### Action item
Set down exactly the lines below, starting at the one that contains "Definition is_null (v" and ending at the one that contains "Definition is_bool (v", with both of those lines included and nothing else.

### Exercise inputs
------------------------------------

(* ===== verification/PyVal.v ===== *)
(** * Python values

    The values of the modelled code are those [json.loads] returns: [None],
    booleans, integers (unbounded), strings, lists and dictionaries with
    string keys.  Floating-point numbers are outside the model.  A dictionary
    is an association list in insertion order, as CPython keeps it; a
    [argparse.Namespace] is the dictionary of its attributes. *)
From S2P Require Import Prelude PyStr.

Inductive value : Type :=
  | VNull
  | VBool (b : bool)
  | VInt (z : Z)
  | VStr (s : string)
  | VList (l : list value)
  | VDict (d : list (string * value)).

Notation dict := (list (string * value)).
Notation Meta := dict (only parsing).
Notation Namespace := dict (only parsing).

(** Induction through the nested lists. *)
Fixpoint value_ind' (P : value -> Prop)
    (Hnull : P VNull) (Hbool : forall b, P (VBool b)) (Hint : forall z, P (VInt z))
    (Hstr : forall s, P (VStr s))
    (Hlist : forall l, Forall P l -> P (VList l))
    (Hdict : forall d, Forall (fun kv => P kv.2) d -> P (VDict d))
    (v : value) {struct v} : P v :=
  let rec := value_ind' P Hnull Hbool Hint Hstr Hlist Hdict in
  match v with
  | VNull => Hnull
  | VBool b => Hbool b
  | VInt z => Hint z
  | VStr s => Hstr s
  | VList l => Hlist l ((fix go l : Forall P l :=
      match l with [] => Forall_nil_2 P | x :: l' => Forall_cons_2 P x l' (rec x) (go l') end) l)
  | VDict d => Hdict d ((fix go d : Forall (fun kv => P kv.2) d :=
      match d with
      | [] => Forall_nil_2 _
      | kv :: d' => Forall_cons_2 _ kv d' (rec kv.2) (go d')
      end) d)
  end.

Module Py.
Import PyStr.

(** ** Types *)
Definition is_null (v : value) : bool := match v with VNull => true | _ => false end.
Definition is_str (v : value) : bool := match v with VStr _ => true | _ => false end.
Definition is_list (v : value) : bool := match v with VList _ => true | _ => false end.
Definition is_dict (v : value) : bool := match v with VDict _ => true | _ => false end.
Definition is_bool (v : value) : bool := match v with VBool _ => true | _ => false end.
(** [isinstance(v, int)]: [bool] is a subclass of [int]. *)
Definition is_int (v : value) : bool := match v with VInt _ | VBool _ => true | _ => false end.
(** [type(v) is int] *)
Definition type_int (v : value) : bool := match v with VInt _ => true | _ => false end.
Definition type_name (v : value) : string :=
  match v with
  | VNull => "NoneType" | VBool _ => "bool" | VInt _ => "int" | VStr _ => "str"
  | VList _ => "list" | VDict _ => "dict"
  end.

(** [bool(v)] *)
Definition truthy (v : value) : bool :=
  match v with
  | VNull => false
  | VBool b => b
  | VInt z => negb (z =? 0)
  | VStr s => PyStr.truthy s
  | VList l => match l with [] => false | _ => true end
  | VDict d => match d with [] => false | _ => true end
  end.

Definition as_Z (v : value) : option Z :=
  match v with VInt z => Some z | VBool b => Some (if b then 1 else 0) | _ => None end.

------------------------------------

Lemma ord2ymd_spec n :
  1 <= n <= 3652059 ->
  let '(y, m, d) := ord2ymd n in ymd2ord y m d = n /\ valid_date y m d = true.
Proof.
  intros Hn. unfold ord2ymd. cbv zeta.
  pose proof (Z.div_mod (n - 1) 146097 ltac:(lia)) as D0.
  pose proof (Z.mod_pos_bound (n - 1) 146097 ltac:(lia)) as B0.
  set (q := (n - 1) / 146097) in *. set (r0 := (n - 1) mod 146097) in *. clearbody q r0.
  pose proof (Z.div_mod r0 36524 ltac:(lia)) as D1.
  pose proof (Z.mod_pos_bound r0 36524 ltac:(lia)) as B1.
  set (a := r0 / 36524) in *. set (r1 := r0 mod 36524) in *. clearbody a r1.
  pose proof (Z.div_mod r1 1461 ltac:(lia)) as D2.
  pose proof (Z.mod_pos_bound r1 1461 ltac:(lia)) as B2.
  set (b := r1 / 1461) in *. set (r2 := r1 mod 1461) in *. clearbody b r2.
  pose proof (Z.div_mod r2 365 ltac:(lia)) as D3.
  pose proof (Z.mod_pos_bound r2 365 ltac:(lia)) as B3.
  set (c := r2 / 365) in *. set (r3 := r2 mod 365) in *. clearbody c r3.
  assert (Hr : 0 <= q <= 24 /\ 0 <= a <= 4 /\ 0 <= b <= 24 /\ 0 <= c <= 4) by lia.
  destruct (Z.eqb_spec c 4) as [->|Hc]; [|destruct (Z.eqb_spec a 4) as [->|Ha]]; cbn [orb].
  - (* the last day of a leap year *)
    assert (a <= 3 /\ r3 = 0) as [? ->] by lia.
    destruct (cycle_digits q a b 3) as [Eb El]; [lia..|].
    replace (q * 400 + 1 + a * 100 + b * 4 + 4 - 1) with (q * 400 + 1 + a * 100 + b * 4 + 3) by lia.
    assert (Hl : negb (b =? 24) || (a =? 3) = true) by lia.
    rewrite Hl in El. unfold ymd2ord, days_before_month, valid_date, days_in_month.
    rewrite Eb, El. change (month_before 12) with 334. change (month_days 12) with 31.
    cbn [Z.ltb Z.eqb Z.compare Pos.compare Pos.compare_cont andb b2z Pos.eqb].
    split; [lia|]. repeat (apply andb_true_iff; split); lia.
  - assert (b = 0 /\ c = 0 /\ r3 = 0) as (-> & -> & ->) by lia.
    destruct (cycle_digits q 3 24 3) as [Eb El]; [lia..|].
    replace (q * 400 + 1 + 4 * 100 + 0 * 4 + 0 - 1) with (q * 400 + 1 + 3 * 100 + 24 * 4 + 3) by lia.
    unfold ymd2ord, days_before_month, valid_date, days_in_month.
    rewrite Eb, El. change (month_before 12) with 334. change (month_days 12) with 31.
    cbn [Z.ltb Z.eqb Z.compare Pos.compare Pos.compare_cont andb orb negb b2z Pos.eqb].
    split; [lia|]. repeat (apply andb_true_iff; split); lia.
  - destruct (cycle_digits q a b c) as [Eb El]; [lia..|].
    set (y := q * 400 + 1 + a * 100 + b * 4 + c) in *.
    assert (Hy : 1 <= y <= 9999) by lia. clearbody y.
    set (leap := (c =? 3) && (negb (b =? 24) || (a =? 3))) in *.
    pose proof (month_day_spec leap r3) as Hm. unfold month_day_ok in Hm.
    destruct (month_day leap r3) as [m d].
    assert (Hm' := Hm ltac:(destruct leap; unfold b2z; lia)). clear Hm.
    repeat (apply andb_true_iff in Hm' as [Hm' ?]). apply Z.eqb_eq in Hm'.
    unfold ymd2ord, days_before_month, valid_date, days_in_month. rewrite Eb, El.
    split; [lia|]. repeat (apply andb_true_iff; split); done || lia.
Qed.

------------------------------------

### The completed task
Definition is_null (v : value) : bool := match v with VNull => true | _ => false end.
Definition is_str (v : value) : bool := match v with VStr _ => true | _ => false end.
Definition is_list (v : value) : bool := match v with VList _ => true | _ => false end.
Definition is_dict (v : value) : bool := match v with VDict _ => true | _ => false end.
Definition is_bool (v : value) : bool := match v with VBool _ => true | _ => false end.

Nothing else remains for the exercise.